RICHARD BROINOWSKI. The Battle of Long Tan turns Fifty

Aug 22, 2016

 

 

Some excitement was generated in the Australian press around 15 August when it was reported that the 50th anniversary of the Battle of Long Tan would be commemorated by Australians at the site of the battle at a rubber plantation in Phuoc Tuy Province. So it was – by a small and subdued group of ex-diggers with no medals, uniforms, ANZAC pomp nor post-ceremonial piss-up, nor even a brass band or bagpipes. Festive crowds of Australian tourists who wanted to go were not allowed. In fact the event may not have gone ahead at all but for some eleventh hour pleading by Prime Minister Turnbull to his opposite number in Hanoi.

Long Tan happened from 18 to 21 August 1966, when soldiers from Australia’s first Task Force at the new Australian base at Nui Dat in Phuoc Tuy Province clashed with a much larger force of Vietcong and North Vietnamese. Eighteen Australians were killed, along with an uncounted but much larger number of Vietnamese.
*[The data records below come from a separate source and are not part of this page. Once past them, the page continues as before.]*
(* ===== verification/Rpc.v ===== *)
(** * Remote procedure calls (headers/rpc/RpcCommon.h, RerBuilding.h, RpcClient.h, RpcServer.h,
    src/rpc/RpcClient.cpp, RpcServer.cpp)

    A client packs a call into a 57-byte request, [RpcExecutionRequest], followed by the
    serialized arguments, and waits for the bytes of the result; the server receives the
    request, checks it, receives the arguments, runs the function registered under the number
    and sends the result back.  Both talk through an [IDataExchanger], the environment here.

    [deserialize] copies over the const members of the request it fills, which the language leaves
    undefined.  [const_writes] says what an implementation makes of it: the receiver of a request
    takes it as a parameter.

    The functions a server runs are C++ callables: a parameter, from the values of the
    arguments to an outcome. *)

From S2P Require Import Prelude Numbers MemoryStream BinarySerializer Transfer.

(** ** The request *)

Definition MAGIC : Z := 3735928559.                      (** 0xDEADBEEF *)
Definition MAGIC_FOR_EMPTY_REQUESTS : Z := 4294967295.
Definition MAX_PARAM_COUNT : nat := 6.

(** [params] are the sizes of the six parameter descriptors. *)
Record rer := Rer { magic : Z; functionId : Z; params : list Z; paramCount : Z }.

(** The packed layout: two 32-bit words, six 64-bit words, one byte. *)
Definition SIZEOF_RER : nat := 57.

Definition empty_request : rer := Rer MAGIC_FOR_EMPTY_REQUESTS 0 (replicate MAX_PARAM_COUNT 0) 0.

Definition RpcExecutionRequest (functionId paramCount : Z) : res rer :=
  if paramCount >? Z.of_nat MAX_PARAM_COUNT then Throw "Invalid paramCount"
  else Ok (Rer MAGIC functionId (replicate MAX_PARAM_COUNT 0) paramCount).

Definition checkIntegrity (r : rer) : bool :=
  (magic r =? MAGIC) && (paramCount r <? Z.of_nat MAX_PARAM_COUNT).

(** The object representation. *)
Definition rer_bytes (r : rer) : list Z :=
  le_bytes 4 (magic r) ++ le_bytes 4 (functionId r) ++ concat (le_bytes 8 <$> params r) ++
  le_bytes 1 (paramCount r).
Fixpoint words (n : nat) (bs : list Z) : list Z :=
  match n with
  | O => []
  | S n' => le_val (take 8 bs) :: words n' (drop 8 bs)
  end.
Definition bytes_rer (bs : list Z) : rer :=
  Rer (le_val (take 4 bs)) (le_val (take 4 (drop 4 bs))) (words MAX_PARAM_COUNT (drop 8 bs))
    (le_val (take 1 (drop 56 bs))).

Definition rer_serialize (r : rer) (outBuffer : list Z) : res (list Z) :=
  store outBuffer (rer_bytes r).

(** [magic] and [functionId] are const members, and [deserialize] writes over them through a pointer to
    bytes.  The language leaves that undefined; the compilers in use store the bytes. *)
Inductive const_writes := Undefined | Stored.
Definition const_member_written : string := "a const member is modified".
Definition rer_deserialize (w : const_writes) (inBuffer : list Z) : res rer :=
  bs ← load inBuffer SIZEOF_RER;
  match w with
  | Undefined => UB const_member_written
  | Stored => Ok (bytes_rer bs)
  end.

(** ** RerBuilding::build *)

Abbreviation call_arg := (ctype * Z)%type.

Fixpoint serialize_all (args : list call_arg) (out : stream) : res stream :=
  match args with
  | [] => Ok out
  | (T, z) :: args' => out' ← serialize_stream T z out; serialize_all args' out'
  end.

Fixpoint serialized_sizes (args : list call_arg) : res (list Z) :=
  match args with
  | [] => Ok []
  | (T, _) :: args' => n ← serializedSize T; ns ← serialized_sizes args'; Ok (n :: ns)
  end.

(** [rer.params[i].size = sizes[i]], for every [i] of [sizes]. *)
Definition set_params (r : rer) (sizes : list Z) : rer :=
  Rer (magic r) (functionId r) (sizes ++ drop (length sizes) (params r)) (paramCount r).

Definition total_size (sizes : list Z) : Z := foldl (fun acc n => u64 (acc + n)) 0 sizes.

(** More than [MAX_PARAM_COUNT] arguments do not compile. *)
Definition build (functionId : Z) (args : list call_arg) : res (rer * list Z) :=
  let paramCount := Z.of_nat (length args) in
  r ← RpcExecutionRequest functionId (u8 paramCount);
  if paramCount =? 0 then Ok (r, [])
  else
    serBufferSizes ← serialized_sizes args;
    let totalSize := total_size serBufferSizes in
    let r' := set_params r serBufferSizes in
    let paramsDump := replicate (Z.to_nat totalSize) 0 in
    out ← serialize_all args (MemoryOStream paramsDump totalSize);
    Ok (r', buffer (rdbuf out)).

(** ** RpcClient *)

Definition sendExeRequest {S} (r : rer) (paramsDump : list Z) (replySize : Z)
  : prog S (list Z) :=
  header ← lift (rer_serialize r (replicate SIZEOF_RER 0));
  _ ← send_vector (header ++ paramsDump);
  receive_vector replySize.

(** The call operator of the callable that [get] returns. *)
Definition get_call {S} (RetType : ctype) (functionId : Z) (args : list call_arg) : prog S Z :=
  replySize ← lift (match RetType with TVoid => Ok 1 | _ => serializedSize RetType end);
  '(r, paramsDump) ← lift (build functionId args);
  serializedReply ← sendExeRequest r paramsDump replySize;
  match RetType with
  | TVoid => mret 0
  | _ => lift (deserialize RetType serializedReply (Z.of_nat (length serializedReply)))
  end.

(** ** RpcServer *)

Inductive InvalidRequestReason :=
  RER_INTEGRITY_CHECK_FAILED | INVALID_FUNCTION_ID | BAD_PARAMETERS.

Definition RpcFunction : Type := rer -> list Z -> res (list Z).
Definition InvalidRequestEventHandler : Type := rer -> InvalidRequestReason -> res bool.

Record server := Server {
  funStore : gmap Z RpcFunction;
  invalidRequestEventHandler : InvalidRequestEventHandler }.

(** The handler the constructor installs always throws. *)
Definition default_handler : InvalidRequestEventHandler := fun _ reason =>
  match reason with
  | INVALID_FUNCTION_ID => Throw "Invalid request: invalid functionId"
  | BAD_PARAMETERS => Throw "Invalid request: bad parameters"
  | RER_INTEGRITY_CHECK_FAILED => Throw "Invalid request: failed integrity check"
  end.

Definition RpcServer : server := Server ∅ default_handler.

Definition registerRpcFunction (s : server) (rpcFunction : RpcFunction) (functionId : Z) : server :=
  Server (<[functionId := rpcFunction]> (funStore s)) (invalidRequestEventHandler s).

Definition setInvalidRequestEventHandler (s : server) (h : InvalidRequestEventHandler) : server :=
  Server (funStore s) h.

(** [function(deserialize<Args>(stream)...)]: the language does not fix the order in which
    the arguments of a call are evaluated.  [order] lists the indices in the order chosen. *)
Fixpoint deserialize_in_order (Args : list ity) (order : list nat) (values : list Z) (inp : stream)
  : res (list Z) :=
  match order with
  | [] => Ok values
  | k :: order' =>
      match Args !! k with
      | None => UB "no such argument"
      | Some t =>
          '(z, inp') ← deserialize_stream (TFund t) inp;
          deserialize_in_order Args order' (<[k := z]> values) inp'
      end
  end.

(** The callable that [registerFunctionInternal] stores. *)
Definition wrap_function (Result : ctype) (Args : list ity) (order : list nat)
  (function : list Z -> res Z) : RpcFunction := fun _ params =>
  let memoryIStream := MemoryIStream params (Z.of_nat (length params)) in
  values ← deserialize_in_order Args order (replicate (length Args) 0) memoryIStream;
  result ← function values;
  match Result with
  | TVoid => Ok [0]
  | _ => serialize Result result
  end.

Definition registerFunction (s : server) (Result : ctype) (Args : list ity) (order : list nat)
  (function : list Z -> res Z) (functionId : Z) : server :=
  registerRpcFunction s (wrap_function Result Args order function) functionId.

(** [for (i = 0; i < paramCount; ++i) total += params[i].size;] *)
Fixpoint sum_params (n : nat) (params : list Z) (i : nat) (acc : Z) : res Z :=
  match n with
  | O => Ok acc
  | S n' =>
      match params !! i with
      | None => UB "read outside params"
      | Some size => sum_params n' params (S i) (u64 (acc + size))
      end
  end.

Definition oneShot (w : const_writes) : prog server bool :=
  serExeRequest ← receive_vector (Z.of_nat SIZEOF_RER);
  if negb (length serExeRequest =? SIZEOF_RER)%nat then mret false
  else
    exeRequest ← lift (rer_deserialize w serExeRequest);
    handler ← gets invalidRequestEventHandler;
    if negb (checkIntegrity exeRequest)
    then lift (handler exeRequest RER_INTEGRITY_CHECK_FAILED)
    else
      store ← gets funStore;
      match store !! functionId exeRequest with
      | None => lift (handler exeRequest INVALID_FUNCTION_ID)
      | Some rpcFunction =>
          total ← lift (sum_params (Z.to_nat (paramCount exeRequest)) (params exeRequest) 0 0);
          allParametersBuffer ← (if total >? 0 then receive_vector total else mret []);
          if negb (Z.of_nat (length allParametersBuffer) =? total)
          then lift (handler exeRequest BAD_PARAMETERS)
          else
            result ← lift (rpcFunction exeRequest allParametersBuffer);
            _ ← send_vector result;
            mret true
      end.

Fixpoint run (w : const_writes) (fuel : nat) : prog server unit :=
  match fuel with
  | O => lift OutOfFuel
  | S fuel' =>
      c ← isConnected;
      if (c : bool) then
        connectionStatus ← oneShot w;
        if (connectionStatus : bool) then run w fuel' else mret tt
      else mret tt
  end.

(** ** Well-formed requests *)

Record rer_ok (r : rer) : Prop := RerOk {
  ro_magic : in_u 32 (magic r);
  ro_fid : in_u 32 (functionId r);
  ro_params : Forall is_size (params r);
  ro_count : length (params r) = MAX_PARAM_COUNT;
  ro_pc : is_byte (paramCount r) }.

Lemma length_words8 ps : length (concat (le_bytes 8 <$> ps)) = (8 * length ps)%nat.
Proof.
  induction ps as [|p ps IH]; [done|]. cbn [fmap list_fmap concat length].
  rewrite length_app, length_le_bytes. change (list_fmap Z (list Z)) with (@fmap list _ Z (list Z)).
  rewrite IH. lia.
Qed.

Lemma length_rer_bytes r : length (params r) = MAX_PARAM_COUNT -> length (rer_bytes r) = SIZEOF_RER.
Proof.
  intros H. unfold rer_bytes. rewrite !length_app, !length_le_bytes, length_words8, H. done.
Qed.

Lemma words_concat ps more :
  Forall is_size ps -> words (length ps) (concat (le_bytes 8 <$> ps) ++ more) = ps.
Proof.
  induction 1 as [|p ps Hp _ IH]; [done|].
  cbn [fmap list_fmap concat length words]. rewrite <- app_assoc.
  rewrite take_app_length', drop_app_length' by (by rewrite length_le_bytes).
  change (list_fmap Z (list Z)) with (@fmap list _ Z (list Z)). rewrite IH.
  f_equal. apply le_val_le_bytes_small. exact Hp.
Qed.

Lemma rer_serialize_bytes r :
  rer_ok r -> rer_serialize r (replicate SIZEOF_RER 0) = Ok (rer_bytes r).
Proof.
  intros Hok. unfold rer_serialize, store. rewrite (length_rer_bytes r (ro_count _ Hok)).
  rewrite length_replicate, Nat.leb_refl, drop_ge, app_nil_r; [done|].
  by rewrite length_replicate.
Qed.

Lemma rer_deserialize_bytes r : rer_ok r -> rer_deserialize Stored (rer_bytes r) = Ok r.
Proof.
  intros [Hm Hf Hp Hn Hc]. pose proof (length_rer_bytes r Hn) as Hl.
  unfold rer_deserialize, load. rewrite Hl, Nat.leb_refl. cbn [mbind res_bind].
  rewrite take_ge by lia. f_equal. destruct r as [m f ps c]. unfold bytes_rer, rer_bytes.
  cbn [magic functionId params paramCount] in *. f_equal.
  - rewrite take_app_length' by (by rewrite length_le_bytes). by apply le_val_le_bytes_small.
  - rewrite drop_app_length', take_app_length' by (by rewrite length_le_bytes).
    by apply le_val_le_bytes_small.
  - rewrite app_assoc, drop_app_length' by (by rewrite length_app, !length_le_bytes).
    rewrite <- Hn. by apply words_concat.
  - rewrite !app_assoc, drop_app_length'.
    + rewrite take_ge by done. by apply le_val_le_bytes_small.
    + rewrite !length_app, !length_le_bytes, length_words8, Hn. done.
Qed.

(** Round trip of the request: what [serialize] writes, [deserialize] reads back, field by
    field, and its representation is the 57 bytes of the packed structure. *)
Theorem request_roundtrip r :
  rer_ok r ->
  exists bytes, rer_serialize r (replicate SIZEOF_RER 0) = Ok bytes /\
    length bytes = SIZEOF_RER /\ rer_deserialize Stored bytes = Ok r.
Proof.
  intros Hok. exists (rer_bytes r). split_and!; [by apply rer_serialize_bytes| |].
  - apply length_rer_bytes, ro_count, Hok.
  - by apply rer_deserialize_bytes.
Qed.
The Australians were supported by artillery and helicopters, and the battle was claimed as a victory by the Australians.

We can well imagine what the Vietnamese think about the clash, those who remember it. To the majority, the Vietnam War was a civil war, in which nationalistic Vietnamese were fighting to rid themselves of an unpopular and corrupt regime in the South propped up by the United States. The Geneva Agreement of 1954 specified that elections were to have been held throughout the country in 1956. Ho Chi Minh would certainly have won, and the country, temporarily divided at the 17th parallel following the defeat of the French at Dien Bien Phu, would have been peacefully united under him. But the South Vietnamese regime under Ngo Dinh Diem refused to participate, the 17th parallel became a permanent border, and the war resumed. Millions of civilians and military were killed before Saigon fell to Vietcong and North Vietnamese forces at the end of April 1975.

The United States militarily and politically backed the South Vietnamese regime until widespread popular objection throughout America made further support for the South unsustainable. US forces largely withdrew in 1972, leaving the South to fight on alone.

Under Robert Menzies, Australia joined the United States in sending forces to South Vietnam from the early 1960s, first military advisers, then Australian battalions. These were first based with the Americans, then given a province of their own, Phuoc Tuy, to defend and pacify. Long Tan was the most costly engagement by Australian forces in that long war. The diggers involved conducted themselves with typical laconic professionalism. It helped that they had air cover and artillery support. But like all Australia’s efforts in the war, it was more a premium payment on an insurance policy for American assistance under the ANZUS Treaty than a genuine attempt to stop Communist ‘expansion’. Yes, Vietnam invaded Cambodia on Christmas Day in 1978, but only to stop the madman Pol Pot from continually invading Vietnam and torching Vietnam villages. Despite Thai rhetoric that the Vietnamese forces were only four hours tank drive from Bangkok, Vietnam never planned or desired the acquisition of more territory, much less sought it on behalf of the Communist leadership in Beijing or Moscow.

The civil nature of the Vietnam War and the fact that outside forces led by the United States were unwelcome did not stop ex diggers expecting the usual recognition for their gallantry, nor the ANZAC industry from demanding the same. As with all wars involving Australians, this one was overseas, and little thought was given to its rights or wrongs, to the outcome, or how much damage was being sustained in the host country. In pressing for a commemoration to be held where the battle took place shows a degree of insensitivity towards the host country by the RSL.

What is surprising is that, given the bitterness of the war and the enormous number of civilians killed by US forces and their allies, the Vietnamese Government in Hanoi permits Australian celebrations of Long Tan to take place at all. But in my experience, they are very pragmatic. Australia is a good trading partner and it is useful to keep Australians on side. Allowing them to celebrate a battle and a defeat of larger enemy forces on Vietnamese soil costs little, brings in tourists, and does not upset the burgeoning bilateral relationship, as their compromise with Malcolm Turnbull shows.

An earlier version of this article appears in www. honesthistory.net.au

Richard Broinowski was Australian Ambassador to Vietnam from 1983 to 1985.